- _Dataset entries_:
(* ===== verification/Breaker.v ===== *)
(** * Circuit breakers
    (src/internal/errors/circuit_breaker.go, src/internal/grpc/interceptors/circuit_breaker.go)

    Two managers of [gobreaker.CircuitBreaker]s.  The breaker is third-party:
    a parameter, the class [BreakerLib], with the documented behaviour the code
    relies on in [BreakerLaws].  [Execute] of the library is its documented
    two steps, the admission before the call and the report after it; between
    them the operation may do anything, also replace the breaker in the
    manager, so breakers live in a heap and the managers map names to
    addresses.  The callback [OnStateChange] only logs and is left out. *)

From Stdlib Require Import SpecFloat.
From S2P Require Import Prelude Errors Retry.

#[local] Open Scope Z_scope.

(** [gobreaker.Counts]; the fields are uint32. *)
Record Counts := mkCounts {
  Requests : Z; TotalSuccesses : Z; TotalFailures : Z; ConsecutiveSuccesses : Z; ConsecutiveFailures : Z }.

(** [gobreaker.Settings]. *)
Record Settings := mkSettings {
  st_Name : string; st_MaxRequests : Z; st_Interval : Z; st_Timeout : Z;
  st_ReadyToTrip : Counts → bool; st_IsSuccessful : option error → bool }.

(** [gobreaker.State] is an int; [iota] numbers the constants. *)
Definition gobreaker_StateClosed : Z := 0.
Definition gobreaker_StateHalfOpen : Z := 1.
Definition gobreaker_StateOpen : Z := 2.

(** A breaker: [cb_before] is the admission of a request, with the generation
    it belongs to, and [cb_after] the report of its success or failure. *)
Class BreakerLib (CB : Type) := {
  NewBreaker : Settings → CB;
  cb_State : Z → CB → Z * CB;
  cb_Counts : CB → Counts;
  cb_settings : CB → Settings;
  cb_before : Z → CB → res error Z * CB;
  cb_after : Z → Z → bool → CB → CB;
  state_String : Z → string }.

Class BreakerLaws (CB : Type) `{BreakerLib CB} := {
  new_closed s now : (cb_State now (NewBreaker s)).1 = gobreaker_StateClosed;
  new_settings s : cb_settings (NewBreaker s) = s;
  closed_accepts now cb : (cb_State now cb).1 = gobreaker_StateClosed → is_ok (cb_before now cb).1 = true;
  open_rejects now cb : (cb_State now cb).1 = gobreaker_StateOpen →
    ∃ text, (cb_before now cb).1 = Err (ErrorLib gobreaker_ErrOpenState text);
  reject_reason now cb e : (cb_before now cb).1 = Err e →
    is_sentinel gobreaker_ErrOpenState e = true ∨ is_sentinel gobreaker_ErrTooManyRequests e = true }.

(** ** The manager of package errors *)

Inductive CircuitBreakerState := StateClosed | StateOpen | StateHalfOpen.
Definition stateToString (s : Z) : string :=
  if (s =? gobreaker_StateClosed)%Z then "CLOSED"
  else if (s =? gobreaker_StateOpen)%Z then "OPEN"
  else if (s =? gobreaker_StateHalfOpen)%Z then "HALF_OPEN"
  else "UNKNOWN".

- _Work to complete_:
Give only the number of lines in the records that include the word "true".

- _Answer to this task_:
2